Why should you care about something as abstract as your worldview? It’s because the way you view the world will determine how you feel and behave in the world. As such, you hold responsibility for your little section of our world. However, this responsibility becomes even more potent when a worldview becomes a collective belief system amongst a group of people. After the events of 9/11, the majority of American people’s worldview of “the safe America” crumbled. To feel safe and avoid getting hurt again, they had to be on the offensive side and thus announced the ‘War on Terror.’ This drastically impacted the world, not just one individual’s little corner.
This doesn’t mean that feelings of an unsafe world are unacceptable. Feelings are real, even if they don’t reflect reality. For example, I can feel like there is no one out there that cares for me, but that doesn’t necessarily reflect my reality.
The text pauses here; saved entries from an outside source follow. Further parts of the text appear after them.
(** * clear_the_clutter: the extension-based directory organizer

    A shallow embedding of [src/exercises/clear_the_clutter/main.js].  The
    script lists the directory [__dirname/files] and, for every entry,
    takes [path.extname(file).slice(1)] as the name of a folder inside the
    listed directory, creates that folder when [fs.existsSync] says it is
    missing, and renames the entry into it; every rename sits in a
    [try/catch] of its own and the whole script in an outer one.

    The development has four layers:
    - [Path]: JavaScript strings, [path.extname], [String.prototype.slice]
      and [path.join] (POSIX flavour of Node's [path] module);
    - [Script]: the script itself, written once over an abstract
      file-system provider in a small state-and-exception monad that also
      records the console and the file-system calls;
    - [MemFS] and [FaultyFS]: two providers, an in-memory POSIX directory
      tree and the same tree with calls that are made to fail;
    - the properties of the organizer. *)

From Stdlib Require Import String Ascii List ZArith Lia Bool.
Import ListNotations.
Local Open Scope string_scope.
Local Open Scope list_scope.

(* ===================================================================== *)
(** ** Strings and paths *)
(* ===================================================================== *)

Module Path.

(** [CHAR_FORWARD_SLASH] and [CHAR_DOT] of Node's [lib/path.js]. *)
Definition is_slash (c : ascii) : bool := Ascii.eqb c "/"%char.
Definition is_dot (c : ascii) : bool := Ascii.eqb c "."%char.

(** The loop variables of [posix.extname]. *)
Record ext_state : Type := mkExt {
  startDot : Z;
  startPart : Z;
  endIdx : Z;
  matchedSlash : bool;
  preDotState : Z
}.

Definition ext_init : ext_state :=
  {| startDot := -1; startPart := 0; endIdx := -1;
     matchedSlash := true; preDotState := 0 |}.

(** One iteration of the [for (let i = path.length - 1; i >= 0; --i)] loop
    of [posix.extname] at index [i], where [code] is [path.charCodeAt(i)].
    The boolean is [true] when the iteration leaves the loop by [break]. *)
Definition ext_iter (i : Z) (code : ascii) (st : ext_state) : ext_state * bool :=
  if is_slash code then
    if negb (matchedSlash st)
    then (mkExt (startDot st) (i + 1) (endIdx st) (matchedSlash st) (preDotState st), true)
    else (st, false)
  else
    let st1 :=
      if (endIdx st =? -1)%Z
      then mkExt (startDot st) (startPart st) (i + 1) false (preDotState st)
      else st in
    let st2 :=
      if is_dot code then
        if (startDot st1 =? -1)%Z
        then mkExt i (startPart st1) (endIdx st1) (matchedSlash st1) (preDotState st1)
        else if negb (preDotState st1 =? 1)%Z
             then mkExt (startDot st1) (startPart st1) (endIdx st1) (matchedSlash st1) 1
             else st1
      else if negb (startDot st1 =? -1)%Z
           then mkExt (startDot st1) (startPart st1) (endIdx st1) (matchedSlash st1) (-1)
           else st1 in
    (st2, false).

(** The loop itself.  [rs] holds the characters still to be visited, the one
    of highest index first, so the head of [rs] has index [length (tl rs)]. *)
Fixpoint ext_loop (rs : list ascii) (st : ext_state) : ext_state :=
  match rs with
  | [] => st
  | code :: rs' =>
      let '(st', brk) := ext_iter (Z.of_nat (length rs')) code st in
      if brk then st' else ext_loop rs' st'
  end.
This brings me to an important distinction I need to make, and perhaps this is the key to the whole thing. The way one feels about the world is not the same as their view of the world. They can go hand in hand, but that doesn’t mean they always do. A feeling may precede a view, but having a feeling doesn’t determine a view. Feelings change, often rapidly. Views, however, tend to be more gradual. This is a good thing. It means we have time to process our feelings before they become built-in ways of thinking. As such, we are responsible for what we do with our experiences, our feelings that accompany them, and how we let them integrate into our belief system. We choose the path we take. As such, we have the power to impact the world, and it’s in your control how you impact it. How will you choose to respond to the experiences you go through?